> _What you should do_
For each line of the data below, copy it if it holds the word "transitivity".

> _Extracted information_
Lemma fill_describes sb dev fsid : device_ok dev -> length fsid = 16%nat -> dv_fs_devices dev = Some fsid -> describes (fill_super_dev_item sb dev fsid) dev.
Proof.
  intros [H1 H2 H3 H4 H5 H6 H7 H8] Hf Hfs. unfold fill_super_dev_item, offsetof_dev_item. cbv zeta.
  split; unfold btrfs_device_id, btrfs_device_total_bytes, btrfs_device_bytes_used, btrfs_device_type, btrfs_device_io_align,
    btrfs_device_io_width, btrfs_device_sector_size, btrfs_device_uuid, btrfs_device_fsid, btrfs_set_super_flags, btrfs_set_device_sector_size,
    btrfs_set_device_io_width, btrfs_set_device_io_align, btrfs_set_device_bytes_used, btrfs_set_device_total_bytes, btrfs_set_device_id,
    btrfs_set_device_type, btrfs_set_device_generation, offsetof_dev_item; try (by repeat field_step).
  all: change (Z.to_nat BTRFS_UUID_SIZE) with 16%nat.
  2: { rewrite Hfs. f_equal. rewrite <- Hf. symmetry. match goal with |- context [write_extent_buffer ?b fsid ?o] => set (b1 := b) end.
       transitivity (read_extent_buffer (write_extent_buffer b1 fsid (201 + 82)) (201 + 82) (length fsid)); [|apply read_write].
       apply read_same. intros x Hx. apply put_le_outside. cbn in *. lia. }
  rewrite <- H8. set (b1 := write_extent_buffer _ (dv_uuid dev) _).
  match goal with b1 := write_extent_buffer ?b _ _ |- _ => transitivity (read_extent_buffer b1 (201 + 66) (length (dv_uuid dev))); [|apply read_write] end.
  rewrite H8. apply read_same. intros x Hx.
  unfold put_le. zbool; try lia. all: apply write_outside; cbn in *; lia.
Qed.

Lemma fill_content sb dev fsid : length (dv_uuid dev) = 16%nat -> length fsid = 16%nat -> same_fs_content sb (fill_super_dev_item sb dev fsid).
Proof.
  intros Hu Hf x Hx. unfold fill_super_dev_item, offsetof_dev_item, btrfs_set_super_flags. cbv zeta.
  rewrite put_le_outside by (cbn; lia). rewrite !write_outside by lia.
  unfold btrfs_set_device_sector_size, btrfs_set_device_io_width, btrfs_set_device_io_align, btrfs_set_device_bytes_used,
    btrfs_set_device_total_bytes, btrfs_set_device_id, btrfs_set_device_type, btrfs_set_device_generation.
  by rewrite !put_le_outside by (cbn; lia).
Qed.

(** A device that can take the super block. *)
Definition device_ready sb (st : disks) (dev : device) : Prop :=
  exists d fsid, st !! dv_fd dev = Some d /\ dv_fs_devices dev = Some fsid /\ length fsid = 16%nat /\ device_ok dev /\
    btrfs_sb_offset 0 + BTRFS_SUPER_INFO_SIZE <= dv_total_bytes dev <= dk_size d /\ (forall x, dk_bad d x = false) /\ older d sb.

--

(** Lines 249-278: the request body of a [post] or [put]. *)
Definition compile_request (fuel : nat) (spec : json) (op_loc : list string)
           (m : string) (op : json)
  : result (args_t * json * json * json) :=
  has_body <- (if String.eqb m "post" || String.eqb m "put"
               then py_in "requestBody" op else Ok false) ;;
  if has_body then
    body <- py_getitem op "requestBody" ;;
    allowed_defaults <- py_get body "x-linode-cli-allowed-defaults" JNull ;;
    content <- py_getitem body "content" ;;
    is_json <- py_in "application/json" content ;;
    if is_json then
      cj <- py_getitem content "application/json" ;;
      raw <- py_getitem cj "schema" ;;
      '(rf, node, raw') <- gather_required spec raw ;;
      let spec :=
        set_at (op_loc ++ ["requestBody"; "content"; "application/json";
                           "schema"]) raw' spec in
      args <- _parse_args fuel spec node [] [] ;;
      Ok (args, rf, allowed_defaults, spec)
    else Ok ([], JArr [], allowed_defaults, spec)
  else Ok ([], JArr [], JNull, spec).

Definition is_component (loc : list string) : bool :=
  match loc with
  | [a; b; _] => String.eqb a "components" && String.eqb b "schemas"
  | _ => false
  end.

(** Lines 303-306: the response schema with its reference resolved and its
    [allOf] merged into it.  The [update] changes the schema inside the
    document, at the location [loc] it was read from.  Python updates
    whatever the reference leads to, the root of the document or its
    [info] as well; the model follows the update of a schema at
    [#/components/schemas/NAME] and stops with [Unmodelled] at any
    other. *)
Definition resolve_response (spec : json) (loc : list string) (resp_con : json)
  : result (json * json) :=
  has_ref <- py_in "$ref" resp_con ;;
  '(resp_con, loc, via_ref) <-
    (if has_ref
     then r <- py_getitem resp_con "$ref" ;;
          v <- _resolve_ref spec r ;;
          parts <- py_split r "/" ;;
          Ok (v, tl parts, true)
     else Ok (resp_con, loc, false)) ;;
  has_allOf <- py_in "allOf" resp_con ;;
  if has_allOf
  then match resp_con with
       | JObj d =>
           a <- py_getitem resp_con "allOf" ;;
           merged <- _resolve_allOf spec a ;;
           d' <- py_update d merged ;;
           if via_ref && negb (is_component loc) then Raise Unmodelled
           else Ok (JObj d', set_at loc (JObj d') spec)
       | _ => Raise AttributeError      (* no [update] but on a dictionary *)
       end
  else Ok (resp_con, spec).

> _Exercise solution_
       transitivity (read_extent_buffer (write_extent_buffer b1 fsid (201 + 82)) (201 + 82) (length fsid)); [|apply read_write].
  match goal with b1 := write_extent_buffer ?b _ _ |- _ => transitivity (read_extent_buffer b1 (201 + 66) (length (dv_uuid dev))); [|apply read_write] end.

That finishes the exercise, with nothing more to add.